We have been so loved and cared for and prayed for these
last few weeks. Part of me knows I have
no right to be depressed. And the other
part of me knows this little Pity Party is necessary in order to move on to the
next step. Two surgeries in a week’s
time? I willingly went back to work
quickly, but I was drained at the end of each day. Some nights I slept well, some nights I did not. A tired body leads to a tired mind. And for me, it was easy for depression to
set in. Especially being the Christmas
season. I gotta put this down on the
blog, because I’m surely not the only woman dealing with breast cancer who gets
freakin’ sad! My high-school friend,
Diane, commented on my Facebook post the other day, “I
don't know how you do it, Jeanne. Keeping up your spirit and sense of humor.

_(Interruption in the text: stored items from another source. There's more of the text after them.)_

(** ** Point quantities *)

(** C4, as the code has it: for every input the default
    [evalPointQuantity] returns 0, the number of quantities it wrote (it
    recognises no quantity type), and leaves the whole state as it was: it
    writes neither [quantity] nor [detXd] nor any other cell. *)
Theorem evalPointQuantity_default_no_quantity elemIndex quantityType
    (time : double) n pt Xpts vars dvars ddvars detXd quantity s :
  exists s',
    evalPointQuantity elemIndex quantityType time n pt Xpts vars dvars ddvars
                      detXd quantity s
      = Some (0, s') /\
    this s' = this s /\
    ints (mem s') = ints (mem s) /\
    scalars (mem s') !! detXd = scalars (mem s) !! detXd /\
    scalars (mem s') !! quantity = scalars (mem s) !! quantity /\
    forall a, scalars (mem s') !! a = scalars (mem s) !! a.
Proof.
  exists s. unfold evalPointQuantity, ret.
  split; [reflexivity |].
  repeat split.
Qed.

(** ** Frame *)

(** C9: the default evaluation operations write nothing but the output
    buffers their caller supplies.  [getInitConditions] and
    [computeEnergies] return, leave the element ([componentNum],
    [fdOrder]) as it was and leave every input array that shares no cell
    with their outputs as it was; [addMatVecProduct] and
    [evalPointQuantity] leave the whole state as it was. *)
Theorem default_evaluation_frame (F : Formulation)
    (matType : ElementMatrixType) elemIndex quantityType (time : double)
    nq pt Xpts vars dvars ddvars Te Pe data temp px py detXd quantity
    n lenX s :
  n = int_mul (getNumNodes F) (getVarsPerNode F) ->
  valid_range (scalars (mem s)) vars n = true ->
  valid_range (scalars (mem s)) dvars n = true ->
  valid_range (scalars (mem s)) ddvars n = true ->
  valid_scalar (scalars (mem s)) Te = true ->
  valid_scalar (scalars (mem s)) Pe = true ->
  ranges_disjoint vars n Xpts lenX = true ->
  ranges_disjoint dvars n Xpts lenX = true ->
  ranges_disjoint ddvars n Xpts lenX = true ->
  in_range Xpts lenX Te = false -> in_range Xpts lenX Pe = false ->
  in_range vars n Te = false -> in_range vars n Pe = false ->
  in_range dvars n Te = false -> in_range dvars n Pe = false ->
  (exists s',
     getInitConditions TacsZeroBytes F elemIndex Xpts vars dvars ddvars s
       = Some (tt, s') /\
     this s' = this s /\ ints (mem s') = ints (mem s) /\
     same_array s s' Xpts lenX) /\
  (exists s',
     computeEnergies TacsZero elemIndex time Xpts vars dvars Te Pe s
       = Some (tt, s') /\
     this s' = this s /\ ints (mem s') = ints (mem s) /\
     same_array s s' Xpts lenX /\ same_array s s' vars n /\
     same_array s s' dvars n) /\
  addMatVecProduct matType elemIndex data temp px py s = Some (tt, s) /\
  evalPointQuantity elemIndex quantityType time nq pt Xpts vars dvars ddvars
                    detXd quantity s = Some (0, s).
Proof.
  intros Hn Hv Hd Hdd HTe HPe Dv Dd Ddd XTe XPe VTe VPe DTe DPe.
  split; [| split; [| split; reflexivity]].
  - destruct (getInitConditions_spec F elemIndex Xpts vars dvars ddvars n s
                Hn Hv Hd Hdd) as (s' & Hrun & Hthis & Hints & Hlk).
    exists s'. split; [exact Hrun |]. split; [exact Hthis |].
    split; [exact Hints |].
    intros i Hi. rewrite Hlk.
    rewrite (ranges_disjoint_spec _ _ _ _ _ Dv Hi),
            (ranges_disjoint_spec _ _ _ _ _ Dd Hi),
            (ranges_disjoint_spec _ _ _ _ _ Ddd Hi).
    reflexivity.
  - destruct (computeEnergies_spec elemIndex time Xpts vars dvars Te Pe s
                HTe HPe) as (s' & Hrun & Hthis & Hints & Hlk).
    exists s'. split; [exact Hrun |]. split; [exact Hthis |].
    split; [exact Hints |].
    apply in_range_false in XTe, XPe, VTe, VPe, DTe, DPe.
    repeat split; intros i Hi; rewrite Hlk;
      match goal with
      | |- (if (?a =? Te) || (?a =? Pe) then _ else _) = _ =>
          destruct (Z.eqb_spec a Te); [lia |];
          destruct (Z.eqb_spec a Pe); [lia |]; reflexivity
      end.
Qed.

(** ** Accumulation of the residual *)

(** C2: [addResidual] adds into [res] and does not overwrite it.  For
    every formulation, every state [Xpts], [vars], [dvars], [ddvars] and
    every residual buffer of [numVariables] entries that shares no cell
    with the state, two calls in succession return; an entry that held [b]
    holds [b + x] after the first call and [(b + x) + x] after the second,
    where [x] is the formulation's contribution to it; and in a buffer
    that was zero before the first call the second call leaves exactly the
    double of what the first call left. *)
Theorem addResidual_accumulates_twice (F : Formulation)
    (R : ResidualForm TacsScalar double) elemIndex (time : double)
    Xpts vars dvars ddvars res n nX X u du ddu s :
  n = int_mul (getNumNodes F) (getVarsPerNode F) ->
  nX = int_mul (getNumNodes F) (spatialDim R) ->
  load_array Xpts nX s = Some (X, s) ->
  load_array vars n s = Some (u, s) ->
  load_array dvars n s = Some (du, s) ->
  load_array ddvars n s = Some (ddu, s) ->
  length (elemResidual R elemIndex time X u du ddu) = Z.to_nat n ->
  valid_range (scalars (mem s)) res n = true ->
  ranges_disjoint res n Xpts nX = true ->
  ranges_disjoint res n vars n = true ->
  ranges_disjoint res n dvars n = true ->
  ranges_disjoint res n ddvars n = true ->
  exists s1 s2,
    addResidual TacsAdd F R elemIndex time Xpts vars dvars ddvars res s
      = Some (tt, s1) /\
    addResidual TacsAdd F R elemIndex time Xpts vars dvars ddvars res s1
      = Some (tt, s2) /\
    forall (i : nat) b x,
      scalars (mem s) !! (res + Z.of_nat i) = Some b ->
      elemResidual R elemIndex time X u du ddu !! i = Some x ->
      scalars (mem s1) !! (res + Z.of_nat i) = Some (TacsAdd b x) /\
      scalars (mem s2) !! (res + Z.of_nat i)
        = Some (TacsAdd (TacsAdd b x) x) /\
      (b = TacsZero -> TacsAdd TacsZero x = x ->
       scalars (mem s1) !! (res + Z.of_nat i) = Some x /\
       scalars (mem s2) !! (res + Z.of_nat i) = Some (TacsAdd x x)).
Proof.
  intros Hn HnX HX Hu Hdu Hddu Hlen Hres DX Du Ddu Dddu.
  destruct (addResidual_spec F R elemIndex time Xpts vars dvars ddvars res
              n nX X u du ddu s Hn HnX HX Hu Hdu Hddu Hlen Hres)
    as (s1 & Hrun1 & _ & _ & Hout1 & Hin1).
  assert (Hframe : forall q k, ranges_disjoint res n q k = true ->
            forall i, 0 <= i < k ->
              scalars (mem s1) !! (q + i) = scalars (mem s) !! (q + i)).
  { intros q k Hd i Hi. apply Hout1.
    apply (ranges_disjoint_spec _ _ _ _ _ Hd Hi). }
  assert (Hres1 : valid_range (scalars (mem s1)) res n = true).
  { apply valid_range_spec in Hres as [Hn0 Hv].
    apply valid_range_spec. split; [exact Hn0 |]. intros i Hi.
    destruct (lookup_lt_is_Some_2
                (elemResidual R elemIndex time X u du ddu) (Z.to_nat i))
      as [x Hx]; [lia |].
    destruct (Hin1 _ _ Hx) as (b & _ & Hb).
    rewrite Z2Nat.id in Hb by lia. eauto. }
  destruct (addResidual_spec F R elemIndex time Xpts vars dvars ddvars res
              n nX X u du ddu s1 Hn HnX
              (load_array_frame _ _ _ _ _ (Hframe _ _ DX) HX)
              (load_array_frame _ _ _ _ _ (Hframe _ _ Du) Hu)
              (load_array_frame _ _ _ _ _ (Hframe _ _ Ddu) Hdu)
              (load_array_frame _ _ _ _ _ (Hframe _ _ Dddu) Hddu)
              Hlen Hres1)
    as (s2 & Hrun2 & _ & _ & _ & Hin2).
  exists s1, s2. split; [exact Hrun1 |]. split; [exact Hrun2 |].
  intros i b x Hb Hx.
  destruct (Hin1 _ _ Hx) as (b1 & Hb1 & Hs1).
  destruct (Hin2 _ _ Hx) as (b2 & Hb2 & Hs2).
  assert (b1 = b) as -> by congruence.
  assert (b2 = TacsAdd b x) as -> by congruence.
  split; [exact Hs1 |]. split; [exact Hs2 |].
  intros -> Hneutral. rewrite Hs1, Hs2, Hneutral. split; reflexivity.
Qed.
(** X11: the methods read [trial_component_arn] when they are called:
    after the attribute has been assigned a new value, the tag listing
    and the traversal requests use the new value; after any other data
    attribute of the class has been assigned, they use the value the
    record had. *)
Theorem methods_use_current_arn {W : Type} (h : handler W)
    (self : LineageTrialComponent) (w : W)
    (direction : option LineageQueryDirectionEnum)
    (name : string) (v : value) :
  trace (run h (_ ← assign "trial_component_arn" v; pipeline_execution_arn)
             self w)
  = [list_tags (sagemaker_session self) v]
  ∧ queries_of (trace (run h (_ ← assign "trial_component_arn" v;
                              dataset_artifacts direction) self w))
    = [ query (sagemaker_session self) [v]
              {| entities := [ARTIFACT]; sources := [DATASET] |}
              (default ASCENDANTS direction) false ]
  ∧ queries_of (trace (run h (_ ← assign "trial_component_arn" v;
                              models direction) self w))
    = [ query (sagemaker_session self) [v]
              {| entities := [ARTIFACT]; sources := [MODEL] |}
              (default DESCENDANTS direction) false ]
  ∧ (name ∈ class_attributes → name ≠ "trial_component_arn" →
     trace (run h (_ ← assign name v; pipeline_execution_arn) self w)
     = [list_tags (sagemaker_session self)
                  (getattr self "trial_component_arn")]
     ∧ queries_of (trace (run h (_ ← assign name v;
                                 dataset_artifacts direction) self w))
       = [traversal_request self DATASET (default ASCENDANTS direction)]
     ∧ queries_of (trace (run h (_ ← assign name v; models direction)
                               self w))
       = [traversal_request self MODEL (default DESCENDANTS direction)]).
Proof.
  assert (Hnew : getattr (setattr self "trial_component_arn" v)
                         "trial_component_arn" = v).
  { unfold getattr, setattr; cbn. by rewrite lookup_insert_eq. }
  change (run h (_ ← assign "trial_component_arn" v; pipeline_execution_arn)
              self w)
    with (run h pipeline_execution_arn
              (setattr self "trial_component_arn" v) w).
  change (run h (_ ← assign "trial_component_arn" v;
                 dataset_artifacts direction) self w)
    with (run h (dataset_artifacts direction)
              (setattr self "trial_component_arn" v) w).
  change (run h (_ ← assign "trial_component_arn" v; models direction) self w)
    with (run h (models direction) (setattr self "trial_component_arn" v) w).
  rewrite trace_pipeline_execution_arn, queries_of_dataset_artifacts,
    queries_of_models.
  unfold traversal_request. rewrite Hnew.
  split; [done|]. split; [done|]. split; [done|].
  intros _ Hne.
  change (run h (_ ← assign name v; pipeline_execution_arn) self w)
    with (run h pipeline_execution_arn (setattr self name v) w).
  change (run h (_ ← assign name v; dataset_artifacts direction) self w)
    with (run h (dataset_artifacts direction) (setattr self name v) w).
  change (run h (_ ← assign name v; models direction) self w)
    with (run h (models direction) (setattr self name v) w).
  rewrite trace_pipeline_execution_arn, queries_of_dataset_artifacts,
    queries_of_models.
  unfold traversal_request.
  by rewrite (getattr_setattr_ne self name "trial_component_arn" v Hne).
Qed.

You... going through what you do and you still manage to make me smile. I don't
have much time to read everything on FB but I try to read your blog. It makes
me laugh, and keeps me humble and thankful at the same time. You are so
precious. God Bless You!!” My response
was, “From the first thought that I might have cancer again thru the
last treatment for it, will probably be about a year's time. Do I want to spend the next year of my life
miserable? NO! So the only choice is to live my life as
fully as I can, pretty much the same way I always
do. I choose HAPPINESS. I choose LIFE!!! And make no mistake, all the prayers and loving support from people
like you, Diane, help me to do just that. I love you!”
So today, I’m sticking to it. I have boxes of kleenex in every room now, just in case the
“stickiness” wears off in places, and also so I will never know if I actually
go thru a whole box of tissues in one day.
I may have some steps backward now and then, but I will always take
bigger and more steps forward.
Just went to find Dot. She looked at me as if to say, "Are we okay now?" Yes, Dot, we're dancing again."
We missed being there with you! We love you!